--- GIVEN RECORDS ---

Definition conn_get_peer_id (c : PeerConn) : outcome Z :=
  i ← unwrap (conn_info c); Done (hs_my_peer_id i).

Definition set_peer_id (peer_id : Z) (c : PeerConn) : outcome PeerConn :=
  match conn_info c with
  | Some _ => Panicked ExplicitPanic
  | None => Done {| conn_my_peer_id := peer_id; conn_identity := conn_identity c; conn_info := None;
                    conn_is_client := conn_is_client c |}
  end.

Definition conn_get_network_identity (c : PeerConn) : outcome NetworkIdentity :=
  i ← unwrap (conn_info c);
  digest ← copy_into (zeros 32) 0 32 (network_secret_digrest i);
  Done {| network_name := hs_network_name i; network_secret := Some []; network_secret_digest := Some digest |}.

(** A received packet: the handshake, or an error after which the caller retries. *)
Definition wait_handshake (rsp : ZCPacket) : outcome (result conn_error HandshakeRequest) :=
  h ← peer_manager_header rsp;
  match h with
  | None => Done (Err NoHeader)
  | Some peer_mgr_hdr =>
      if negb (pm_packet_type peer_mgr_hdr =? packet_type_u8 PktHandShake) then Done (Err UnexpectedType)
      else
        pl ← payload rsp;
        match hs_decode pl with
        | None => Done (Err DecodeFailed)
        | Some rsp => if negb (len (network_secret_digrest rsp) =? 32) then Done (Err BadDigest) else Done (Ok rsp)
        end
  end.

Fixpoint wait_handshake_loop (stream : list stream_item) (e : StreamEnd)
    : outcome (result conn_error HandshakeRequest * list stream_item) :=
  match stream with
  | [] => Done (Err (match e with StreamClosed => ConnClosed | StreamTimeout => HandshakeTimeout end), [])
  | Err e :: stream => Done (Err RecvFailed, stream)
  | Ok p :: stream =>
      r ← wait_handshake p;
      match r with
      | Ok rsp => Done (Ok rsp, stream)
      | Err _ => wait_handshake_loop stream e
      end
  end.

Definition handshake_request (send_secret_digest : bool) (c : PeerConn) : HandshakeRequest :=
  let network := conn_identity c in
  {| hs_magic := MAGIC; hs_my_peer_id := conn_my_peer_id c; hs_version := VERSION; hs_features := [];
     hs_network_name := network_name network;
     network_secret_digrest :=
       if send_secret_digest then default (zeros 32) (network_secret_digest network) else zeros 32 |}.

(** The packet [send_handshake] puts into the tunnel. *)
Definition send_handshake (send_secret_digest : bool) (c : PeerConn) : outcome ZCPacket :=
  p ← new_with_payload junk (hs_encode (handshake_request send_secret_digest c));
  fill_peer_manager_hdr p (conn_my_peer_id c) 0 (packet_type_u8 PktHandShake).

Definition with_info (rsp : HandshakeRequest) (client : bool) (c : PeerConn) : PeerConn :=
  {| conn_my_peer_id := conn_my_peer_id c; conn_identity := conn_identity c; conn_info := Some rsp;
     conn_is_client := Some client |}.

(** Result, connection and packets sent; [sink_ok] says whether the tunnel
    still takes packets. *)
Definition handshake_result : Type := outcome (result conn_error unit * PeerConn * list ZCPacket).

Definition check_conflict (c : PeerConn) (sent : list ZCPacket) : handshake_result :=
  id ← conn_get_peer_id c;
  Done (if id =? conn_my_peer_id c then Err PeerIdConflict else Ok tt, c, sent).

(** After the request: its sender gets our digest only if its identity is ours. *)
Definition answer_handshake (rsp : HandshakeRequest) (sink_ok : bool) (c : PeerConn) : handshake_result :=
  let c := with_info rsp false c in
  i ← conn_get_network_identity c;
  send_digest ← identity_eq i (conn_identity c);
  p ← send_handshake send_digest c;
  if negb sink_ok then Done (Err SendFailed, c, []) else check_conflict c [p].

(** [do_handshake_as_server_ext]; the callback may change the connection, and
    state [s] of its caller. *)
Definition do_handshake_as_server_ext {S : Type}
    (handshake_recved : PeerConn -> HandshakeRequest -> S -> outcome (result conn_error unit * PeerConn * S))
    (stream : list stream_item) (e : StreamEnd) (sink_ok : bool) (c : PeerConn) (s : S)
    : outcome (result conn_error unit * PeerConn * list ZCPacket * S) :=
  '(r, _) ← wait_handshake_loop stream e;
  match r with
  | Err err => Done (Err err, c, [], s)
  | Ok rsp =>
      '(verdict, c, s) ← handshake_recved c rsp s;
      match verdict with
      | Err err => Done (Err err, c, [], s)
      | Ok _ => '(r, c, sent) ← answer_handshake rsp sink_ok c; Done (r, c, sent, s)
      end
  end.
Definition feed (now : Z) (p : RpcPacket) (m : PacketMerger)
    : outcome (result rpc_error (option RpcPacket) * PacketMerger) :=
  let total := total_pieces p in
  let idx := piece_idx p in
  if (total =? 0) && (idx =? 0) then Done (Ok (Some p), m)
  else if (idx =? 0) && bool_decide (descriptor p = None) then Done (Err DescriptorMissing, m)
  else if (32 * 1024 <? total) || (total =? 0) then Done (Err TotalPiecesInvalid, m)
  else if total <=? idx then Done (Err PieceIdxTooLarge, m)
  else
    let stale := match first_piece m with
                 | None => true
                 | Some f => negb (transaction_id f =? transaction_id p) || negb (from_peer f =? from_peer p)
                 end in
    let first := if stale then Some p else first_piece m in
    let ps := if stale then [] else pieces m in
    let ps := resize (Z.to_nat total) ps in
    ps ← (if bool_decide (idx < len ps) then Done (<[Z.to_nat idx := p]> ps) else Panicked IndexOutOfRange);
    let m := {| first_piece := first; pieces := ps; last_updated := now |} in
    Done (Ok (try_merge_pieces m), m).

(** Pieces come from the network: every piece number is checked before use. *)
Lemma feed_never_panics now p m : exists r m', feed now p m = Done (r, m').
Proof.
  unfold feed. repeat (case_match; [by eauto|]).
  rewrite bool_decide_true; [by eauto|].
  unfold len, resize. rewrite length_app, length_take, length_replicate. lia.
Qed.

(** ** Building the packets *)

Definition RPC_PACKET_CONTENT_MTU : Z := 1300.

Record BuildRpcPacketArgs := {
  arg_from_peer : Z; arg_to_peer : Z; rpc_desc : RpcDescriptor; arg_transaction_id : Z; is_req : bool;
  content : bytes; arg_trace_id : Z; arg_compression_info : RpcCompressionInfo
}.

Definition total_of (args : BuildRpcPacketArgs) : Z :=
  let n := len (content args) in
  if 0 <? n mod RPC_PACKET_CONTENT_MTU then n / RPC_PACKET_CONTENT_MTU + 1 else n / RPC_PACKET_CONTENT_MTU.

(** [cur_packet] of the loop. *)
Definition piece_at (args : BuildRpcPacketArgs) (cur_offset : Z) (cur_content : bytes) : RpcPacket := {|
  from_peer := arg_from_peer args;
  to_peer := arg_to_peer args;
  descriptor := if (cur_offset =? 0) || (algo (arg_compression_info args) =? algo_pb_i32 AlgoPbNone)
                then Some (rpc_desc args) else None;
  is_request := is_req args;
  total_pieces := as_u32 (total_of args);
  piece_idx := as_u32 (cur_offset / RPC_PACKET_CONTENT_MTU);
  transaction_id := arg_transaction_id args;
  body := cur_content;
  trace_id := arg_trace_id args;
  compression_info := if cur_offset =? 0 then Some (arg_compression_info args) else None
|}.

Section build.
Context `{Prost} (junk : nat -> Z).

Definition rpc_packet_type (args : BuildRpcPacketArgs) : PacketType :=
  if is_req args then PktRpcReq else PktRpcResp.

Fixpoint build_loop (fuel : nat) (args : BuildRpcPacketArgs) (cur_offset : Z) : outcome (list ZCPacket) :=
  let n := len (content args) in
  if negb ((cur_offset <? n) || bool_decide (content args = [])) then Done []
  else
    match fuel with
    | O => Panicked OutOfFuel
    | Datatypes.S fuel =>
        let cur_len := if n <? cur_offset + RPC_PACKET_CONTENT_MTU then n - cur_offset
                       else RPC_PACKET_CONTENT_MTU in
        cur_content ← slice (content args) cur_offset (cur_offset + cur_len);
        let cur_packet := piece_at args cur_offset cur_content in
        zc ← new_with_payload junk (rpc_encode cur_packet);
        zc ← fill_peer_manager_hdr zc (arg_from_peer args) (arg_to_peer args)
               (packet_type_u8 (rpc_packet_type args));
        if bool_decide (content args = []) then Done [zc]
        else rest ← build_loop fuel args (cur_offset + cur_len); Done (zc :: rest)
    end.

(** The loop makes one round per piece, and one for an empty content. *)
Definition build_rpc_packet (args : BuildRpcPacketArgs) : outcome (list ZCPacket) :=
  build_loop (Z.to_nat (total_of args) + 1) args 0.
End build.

---

▶ TASK INSTRUCTIONS: Search the data for "packets" and list every line in which it occurs.

▶ ANSWER BOX:
(** Result, connection and packets sent; [sink_ok] says whether the tunnel
    still takes packets. *)
(** ** Building the packets *)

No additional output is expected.